Math - Gram Schmidt Orthogonolization And QR Decomposition - Rico贾若童的博客

Background Knowledge

Glossary

Inner product: $<a,b> = \vec{a}^T \cdot \vec{b}$, which is a.k.a “dot product”
Outer product: $a \otimes b = \vec{a} \cdot \vec{b}^T$, which results in a matrix.

Vector Projection

Projection of a on to b $proj_ba= \frac{<a,b>}{\sqrt{<a,a>}}a$

Gram-Schmidt Orthogonalization

Goal: given m linearly independent N-dimensional vectors ${v_1 … v_m}$, transform them into an orthogonal set of vectors.

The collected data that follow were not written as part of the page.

(** [this.stateManagers.has(key)] *)
Definition has (key : StateManagerTypes) (this : ATSManager) : bool :=
  match stateManagers this !! key with
  | Some _ => true
  | None => false
  end.

(** [this.stateManagers.set(key, value)] *)
Definition set (key : StateManagerTypes) (value : manager) (this : ATSManager)
  : ATSManager :=
  {| stateManagers := <[key := value]> (stateManagers this) |}.

Section WithHeap.
Variable heap : StateMachine.ref → StateMachine.machineState.

(** The trace holds the hook the [StateMachine] constructor calls. *)
Definition initializeStateMachine (states : list StateMachine.ref) (this : ATSManager)
  : ATSManager * StateMachine.trace * completion :=
  if has "stateMachine" this then
    (this, [], Thrown "StateMachine has already been initialized.")
  else if (length states =? 0)%nat then
    (this, [], Thrown "StateMachine must be initialized with at least one state.")
  else
    match StateMachine.new heap states with
    | Ok (sm, t) => (set "stateMachine" (OfStateMachine sm) this, t, Normal)
    | Throw message => (this, [], Thrown message)
    end.

Definition addStateMachine (states : list StateMachine.ref) (this : ATSManager)
  : ATSManager * StateMachine.trace * completion :=
  initializeStateMachine states this.

End WithHeap.

Definition initializeProxyState (initialState : JS.value) (this : ATSManager)
  : ATSManager * completion :=
  if has "proxy" this then
    (this, Thrown "ProxyStateManager has already been initialized.")
  else if negb (String.eqb (JS.typeof initialState) "object")
          || match initialState with JS.Null => true | _ => false end
  then (this, Thrown "ProxyStateManager can only manage state of type 'object'.")
  else
    match ProxyState.new initialState with
    | Ok m => (set "proxy" (OfProxyState m) this, Normal)
    | Throw message => (this, Thrown message)
    end.

(** A missing [initialState] is [undefined]. *)
Definition initializeGlobalState (initialState : JS.value) (this : ATSManager)
  (w : GlobalState.Process) : ATSManager * GlobalState.Process * completion :=
  if has "global" this then
    (this, w, Thrown "GlobalStateManager has already been initialized.")
  else
    let '(r, w') := GlobalState.getInstance initialState w in
    (set "global" (OfGlobalState r) this, w', Normal).

Definition initializeComponentState (initialState : JS.value) (this : ATSManager)
  : ATSManager * completion :=
  if has "component" this then
    (this, Thrown "ComponentStateManager has already been initialized.")
  else
    (set "component" (OfComponentState (ComponentState.new initialState)) this,
     Normal).

(** The public methods return [this], here the registry after the call. *)
Definition addProxyState (initialState : JS.value) (this : ATSManager)
  : ATSManager * completion :=
  initializeProxyState initialState this.

Definition addGlobalState (initialState : JS.value) (this : ATSManager)
  (w : GlobalState.Process) : ATSManager * GlobalState.Process * completion :=
  initializeGlobalState initialState this w.

Definition addComponentState (initialState : JS.value) (this : ATSManager)
  : ATSManager * completion :=
  initializeComponentState initialState this.

(** [getStateManager(managerType)]: the value of [Map.get], [None] standing
    for [undefined], or the error thrown. *)
Definition getStateManager (managerType : StateManagerTypes) (this : ATSManager)
  : result (option manager) :=
  if negb (has managerType this) then
    Throw ("State manager of type '" +:+ managerType +:+ "' does not exist.")
  else Ok (stateManagers this !! managerType).

End ATSManager.

(** ** Observations on traces and well-formed managers *)

(** The number of calls of [listener] in a trace of [listener(state)]
    events. *)
Definition calls {T : Type} (listener : nat) (t : list (nat * T)) : nat :=
  length (filter (λ e, e.1 = listener) t).

(** The listeners a trace calls, in order. *)
Definition called {T : Type} (t : list (nat * T)) : list nat := map fst t.

(** The two [Set] fields of a [ProxyStateManager] hold no listener twice. *)
Definition proxy_wf (m : ProxyState.ProxyStateManager) : Prop :=
  NoDup (ProxyState.listeners m) ∧ NoDup (ProxyState.pendingNotifications m).

(** Outside a batch nothing is pending. *)
Definition proxy_idle (m : ProxyState.ProxyStateManager) : Prop :=
  ProxyState.isBatchingUpdates m = false → ProxyState.pendingNotifications m = [].

(** [listener] is registered at the moment of a state-changing call of the
    sequence [cs] run from [m]. *)
Definition registered_at_change (listener : nat) (cs : list ProxyState.call)
  (m : ProxyState.ProxyStateManager) : Prop :=
  ∃ pre c post,
    cs = pre ++ c :: post
    ∧ ProxyState.changes c (fst (ProxyState.run pre m)) = true
    ∧ listener ∈ ProxyState.listeners (fst (ProxyState.run pre m)).

(** The number of [setState] calls, among those made in turn with
    [actions] from the state [s], that change the serialized state. *)
Fixpoint changing_sets (actions : list (SetStateAction ProxyState.T))
  (s : ProxyState.T) : nat :=
  match actions with
  | [] => 0
  | a :: rest =>
      if JS.stringify_neq (JS.Obj s) (JS.Obj (resolve a s))
      then S (changing_sets rest (resolve a s))
      else changing_sets rest s
  end.

(** The number of occurrences of [listener] in a trace of calls without
    argument. *)
Definition occurrences (listener : Listener) (t : list Listener) : nat :=
  length (filter (λ x, x = listener) t).

(** What a program does with the [GlobalStateManager] class: the two
    static methods, and calls on an instance it holds a reference to. *)
Inductive process_call : Type :=
| GetInstance (initialState : JS.value)
| ResetInstance (initialState : JS.value)
| OnInstance (this : GlobalState.ref) (c : GlobalState.call).

Definition process_step (p : process_call) (w : GlobalState.Process)
  : GlobalState.Process :=
  match p with
  | GetInstance initialState => snd (GlobalState.getInstance initialState w)
  | ResetInstance initialState => GlobalState.resetInstance initialState w
  | OnInstance this c => fst (GlobalState.step c this w)
  end.

Definition process_run (ps : list process_call) (w : GlobalState.Process)
  : GlobalState.Process :=
  foldl (λ w p, process_step p w) w ps.

(** The static field, when set, denotes an instance of the store. *)
Definition global_wf (w : GlobalState.Process) : Prop :=
  ∀ r, GlobalState.instance w = Some r → r < length (GlobalState.heap w).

Method: an orthogonal vector is formed by subtracting a vector’s projection onto other orthogonal basis, $U$.

$u_1 = v_1$
$u_2 = v_2 - \frac{<v_2,u_1>}{\sqrt{<u_1,u_1>}}u_1$
$u_3 = v_3 - \frac{<v_3,u_1>}{\sqrt{<u_1,u_1>}}u_1 - \frac{<v_3,u_2>}{\sqrt{<u_2,u_2>}}u_2$

Caveats

It’s not numerically stable - rounding error in each step can be accumulated. In real life, people use Householder transformation, or Givens rotation.

QR Decomposition

Goal: given a matrix $A$, decompose it into $A=QR$ such that Q is orthonormal, and R is an upper triangular matrix.

How:

Get an Orthogonal Basis of $A$’s columns using Gram-Schmidt (or Householder Transformation). This basis is $Q$
Get $R$:

\[\begin{gather*} A = QR \\ => Q^T A = Q^T QR \\ => R = Q^T A \end{gather*}\]

Example:

\[\begin{gather*} A = \begin{bmatrix} 1 & 1 & 0 \\ 1 & 0 & 1 \\ 0 & 1 & 1 \end{bmatrix} \end{gather*}\]

The gram schmidt process:

\[\begin{equation*} \begin{aligned} \mathbf{u}_1 = \mathbf{a}_1 = (1, 1, 0), \\ \mathbf{e}_1 = \frac{\mathbf{u}_1}{\|\mathbf{u}_1\|} = \frac{1}{\sqrt{2}} (1, 1, 0) = \left( \frac{1}{\sqrt{2}}, \frac{1}{\sqrt{2}}, 0 \right), \\ \mathbf{u}_2 = \mathbf{a}_2 - (\mathbf{a}_2 \cdot \mathbf{e}_1)\mathbf{e}_1 = (1, 0, 1) - \frac{1}{\sqrt{2}} \left(1, 1, 0\right) = \left(1 - \frac{1}{\sqrt{2}}, -\frac{1}{\sqrt{2}}, 1\right), \\ \mathbf{e}_2 = \frac{\mathbf{u}_2}{\|\mathbf{u}_2\|} = \frac{1}{\sqrt{3/2}} \left( \frac{1}{2}, -\frac{1}{2}, 1 \right) = \left( \frac{1}{\sqrt{6}}, -\frac{1}{\sqrt{6}}, \frac{2}{\sqrt{6}} \right), \\ \mathbf{u}_3 = \mathbf{a}_3 - (\mathbf{a}_3 \cdot \mathbf{e}_1)\mathbf{e}_1 - (\mathbf{a}_3 \cdot \mathbf{e}_2)\mathbf{e}_2 \\ = (0, 1, 1) - \frac{1}{\sqrt{2}} \left(1, 1, 0\right) - \frac{1}{\sqrt{6}} \left(1, -1, 2\right) \\ = \left(0 - \frac{1}{\sqrt{2}} - \frac{1}{\sqrt{6}}, 1 - \frac{1}{\sqrt{2}} + \frac{1}{\sqrt{6}}, 1 - \frac{2}{\sqrt{6}}\right) = \left(-\frac{1}{\sqrt{3}}, \frac{1}{\sqrt{3}}, \frac{1}{\sqrt{3}}\right), \\ \mathbf{e}_3 = \frac{\mathbf{u}_3}{\|\mathbf{u}_3\|} = \left( -\frac{1}{\sqrt{3}}, \frac{1}{\sqrt{3}}, \frac{1}{\sqrt{3}} \right). \end{aligned} \end{equation*}\]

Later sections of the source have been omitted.